>>>>>

Lemma dict_get_set_other (V : Type) (k k' : string) (v : V) (d : dict V) :
  k' <> k -> dict_get k' (dict_set k v d) = dict_get k' d.
Proof.
  intros Hne. induction d as [|[k1 v1] d IH]; simpl.
  - destruct (String.eqb_spec k' k); [contradiction | reflexivity].
  - destruct (String.eqb_spec k k1) as [->|Hk]; simpl.
    + destruct (String.eqb_spec k' k1); [contradiction | reflexivity].
    + destruct (String.eqb k' k1); [reflexivity | exact IH].
Qed.

Lemma keys_set_present (V : Type) (k : string) (v : V) (d : dict V) :
  In k (keys d) -> keys (dict_set k v d) = keys d.
Proof.
  induction d as [|[k1 v1] d IH]; simpl; [intros []|].
  intros Hin. destruct (String.eqb_spec k k1) as [->|Hk]; simpl; [reflexivity|].
  f_equal. apply IH. destruct Hin as [->|Hin]; [contradiction | exact Hin].
Qed.

(** X12. Replacing the entry of a field that the form has changes the
    number read from that field to the one of the new text, leaves the
    numbers read from all other fields as they were, and keeps the fields
    and their order. *)
Theorem edit_field (es : dict Entry) (k : string) (e : Entry) :
  In k (keys es) ->
  field (dict_set k e es) k = float_of_string (get e) /\
  (forall k', k' <> k -> field (dict_set k e es) k' = field es k') /\
  keys (dict_set k e es) = keys es.
Proof.
  intros Hin. unfold field. repeat split.
  - now rewrite dict_get_set_same.
  - intros k' Hne. now rewrite dict_get_set_other.
  - now apply keys_set_present.
Qed.

Lemma float_entries_rejects (es : dict Entry) (acc : dict F) :
  float_entries es acc = None ->
  exists name entry,
    In (name, entry) es /\ float_of_string (get entry) = None.
Proof.
  revert acc. induction es as [|[name entry] es IH]; intros acc H; [discriminate H|].
  simpl in H. destruct (float_of_string (get entry)) as [v|] eqn:E.
  - destruct (IH _ H) as (n' & e' & Hin & Hbad).
    exists n', e'. split; [right; exact Hin | exact Hbad].
  - exists name, entry. split; [left; reflexivity | exact E].
Qed.

(** X13. A submit whose only trace is the error dialog had a field whose
    text [float] rejects: the dialog never appears alone for a form whose
    fields are all numeric. *)
Theorem dialog_alone_means_rejected (es : dict Entry) :
  calculate_and_plot es = ([input_error], None) ->
  exists name entry,
    In (name, entry) es /\ float_of_string (get entry) = None.
Proof.
  unfold calculate_and_plot.
  destruct (float_entries es []) as [vals|] eqn:Hfe.
  - destruct (read_parameters vals) as [p|e]; [|discriminate].
    destruct (zero_period p); [discriminate|].
    destruct (int_of_float (SCALE p)); discriminate.
  - intros _. exact (float_entries_rejects _ _ Hfe).
Qed.
End EditFacts.

(** ** The added theorems at the form's defaults *)

Section MoreWitnesses.
Local Open Scope R_scope.

Lemma config_keys_differ : NoDup (map item_key config_items).
Proof.
  cbn. repeat constructor; cbn; intuition discriminate.
Defined.

Lemma create_entries_fields_config :
  NoDup (map item_key config_items) /\
  map (fun kv => (fst kv, get (snd kv))) (create_entries config_items) =
  map (fun item => (item_key item, item_default item)) config_items.
Proof.
  split; [exact config_keys_differ|].
  apply create_entries_fields. exact config_keys_differ.
Defined.

Lemma create_gui_keys : NoDup (keys create_gui).
Proof.
  cbn. repeat constructor; cbn; intuition discriminate.
Defined.

Lemma create_gui_numeric : all_numeric (F := R) create_gui.
Proof.
  intros kv Hin. cbn in Hin.
  repeat (destruct Hin as [<-|Hin]; [cbn [snd get]|]); try destruct Hin.
  - rewrite (@decimal_value _ 149600000%Z 0%nat) by (vm_compute; reflexivity). discriminate.
  - rewrite (@decimal_value _ 384400%Z 0%nat) by (vm_compute; reflexivity). discriminate.
  - rewrite (@decimal_value _ 36525%Z 2%nat) by (vm_compute; reflexivity). discriminate.
  - rewrite (@decimal_value _ 2732%Z 2%nat) by (vm_compute; reflexivity). discriminate.
  - rewrite (@decimal_value _ 50%Z 0%nat) by (vm_compute; reflexivity). discriminate.
Defined.

Lemma float_entries_reads_default :
  NoDup (keys create_gui) /\
  all_numeric (F := R) create_gui /\
  exists vals : dict R,
    float_entries create_gui [] = Some vals /\
    keys vals = keys create_gui /\
    forall k, dict_get k vals = field create_gui k.
Proof.
  split; [exact create_gui_keys|]. split; [exact create_gui_numeric|].
  apply float_entries_reads; [exact create_gui_keys | exact create_gui_numeric].
Defined.

Lemma parsed_defaults_periods : zero_period parsed_defaults = false.
Proof.
  unfold zero_period. simpl.
  destruct (Req_dec_T (36525 / 100) 0) as [E|_]; [exfalso; lra|].
  destruct (Req_dec_T (2732 / 100) 0) as [E|_]; [exfalso; lra|].
  reflexivity.
Defined.

Lemma submit_plots_default :
  calculate_and_plot create_gui =
  ([Generated (trajectory parsed_defaults);
    Shown (figure_of parsed_defaults (truncate (SCALE parsed_defaults)))], None).
Proof.
  apply submit_plots; try reflexivity.
  - exact create_gui_keys.
  - exact create_gui_numeric.
  - exact parsed_defaults_periods.
Defined.

Lemma submit_missing_key_empty :
  NoDup (keys (V := Entry) []) /\
  all_numeric (F := R) [] /\
  first_missing (V := Entry) [] = Some "AU"%string /\
  calculate_and_plot (F := R) [] = ([], Some (KeyError "AU")).
Proof.
  assert (Hnd : NoDup (keys (V := Entry) [])) by constructor.
  assert (Hall : all_numeric (F := R) []) by (intros kv []).
  split; [exact Hnd|]. split; [exact Hall|]. split; [reflexivity|].
  apply submit_missing_key; [exact Hnd | exact Hall | reflexivity].
Defined.

(** The untouched form, submitted. *)
Lemma default_submit_shows :
  In (Shown (figure_of parsed_defaults (truncate (SCALE parsed_defaults))))
     (fst (calculate_and_plot create_gui)).
Proof.
  destruct (@float_entries_from R _ create_gui [] create_gui_keys create_gui_numeric)
    as (vals & Hfe & Hrel).
  pose proof (fun k => reads_lookup k Hrel) as Hget. cbn [app] in Hfe.
  unfold calculate_and_plot, read_parameters. rewrite Hfe, !Hget.
  change (field create_gui "AU") with (Some (AU parsed_defaults)).
  change (field create_gui "EM_DIST") with (Some (EM_DIST parsed_defaults)).
  change (field create_gui "YEAR") with (Some (YEAR_DAYS parsed_defaults)).
  change (field create_gui "MONTH") with (Some (MONTH_DAYS parsed_defaults)).
  change (field create_gui "SCALE") with (Some (SCALE parsed_defaults)).
  cbv iota.
  change {| AU := AU parsed_defaults; EM_DIST := EM_DIST parsed_defaults;
            YEAR_DAYS := YEAR_DAYS parsed_defaults;
            MONTH_DAYS := MONTH_DAYS parsed_defaults;
            SCALE := SCALE parsed_defaults |} with parsed_defaults.
  rewrite parsed_defaults_periods.
  right. left. reflexivity.
Defined.

Lemma shown_figure_default :
  In (Shown (figure_of parsed_defaults (truncate (SCALE parsed_defaults))))
     (fst (calculate_and_plot create_gui)) /\
  Z.of_nat (length (earth_orbit (figure_of parsed_defaults
                                   (truncate (SCALE parsed_defaults))))) = 10000%Z.
Proof.
  split; [exact default_submit_shows|].
  eapply shown_figure. exact default_submit_shows.
Defined.

Lemma sample_times_layout_binary64 :
  eq0 (div (sub 365.25%float (of_int 0)) (of_int (sampleCount - 1))) = false /\
  Z.of_nat (length (sample_times 365.25%float)) = 10000%Z /\
  nth (Z.to_nat (sampleCount - 1)) (sample_times 365.25%float) (of_int 0) =
    365.25%float.
Proof.
  split; [exact default_step|].
  pose proof (@sample_times_layout float _ 365.25%float default_step) as (Hl & Hlast & _).
  split; [exact Hl | exact Hlast].
Defined.

Lemma default_periods : zero_period default_parameters = false.
Proof.
  unfold zero_period. simpl.
  destruct (Req_dec_T 365.25 0) as [E|_]; [exfalso; lra|].
  destruct (Req_dec_T 27.32 0) as [E|_]; [exfalso; lra|].
  reflexivity.
Defined.

Lemma month_as_year_periods : zero_period month_as_year = false.
Proof.
  unfold zero_period. simpl.
  destruct (Req_dec_T 365.25 0) as [E|_]; [exfalso; lra|].
  reflexivity.
Defined.

Lemma earth_orbit_ignores_moon_default :
  zero_period default_parameters = false /\
  zero_period month_as_year = false /\
  AU default_parameters = AU month_as_year /\
  YEAR_DAYS default_parameters = YEAR_DAYS month_as_year /\
  earthPath default_parameters = earthPath month_as_year.
Proof.
  split; [exact default_periods|]. split; [exact month_as_year_periods|].
  split; [reflexivity|]. split; [reflexivity|].
  apply earth_orbit_ignores_moon;
    [exact default_periods | exact month_as_year_periods | reflexivity | reflexivity].
Defined.

Lemma earth_orbit_closes_default :
  valid default_parameters /\
  nth (Z.to_nat (sampleCount - 1)) (earthPath default_parameters) origin =
    (149600000, 0).
Proof.
  split; [exact default_parameters_valid|].
  apply earth_orbit_closes. exact default_parameters_valid.
Defined.

Lemma moon_track_in_ring_default :
  valid default_parameters /\
  (Z.of_nat 0 < sampleCount)%Z /\
  Rsqr (149600000 - 384400 * 50) <=
    Rsqr (fst (nth 0 (moonPath default_parameters) origin)) +
    Rsqr (snd (nth 0 (moonPath default_parameters) origin)) <=
  Rsqr (149600000 + 384400 * 50).
Proof.
  assert (Hi : (Z.of_nat 0 < sampleCount)%Z) by reflexivity.
  split; [exact default_parameters_valid|]. split; [exact Hi|].
  apply (@moon_track_in_ring default_parameters 0%nat default_parameters_valid Hi).
Defined.
End MoreWitnesses.

Section EditWitnesses.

<<<<<

▶ [What to do] Among the lines above, find those with the word "SCALE". Copy them.

▶ [Expected output]
    destruct (int_of_float (SCALE p)); discriminate.
    Shown (figure_of parsed_defaults (truncate (SCALE parsed_defaults)))], None).
  In (Shown (figure_of parsed_defaults (truncate (SCALE parsed_defaults))))
  change (field create_gui "SCALE") with (Some (SCALE parsed_defaults)).
            SCALE := SCALE parsed_defaults |} with parsed_defaults.
  In (Shown (figure_of parsed_defaults (truncate (SCALE parsed_defaults))))
                                   (truncate (SCALE parsed_defaults))))) = 10000%Z.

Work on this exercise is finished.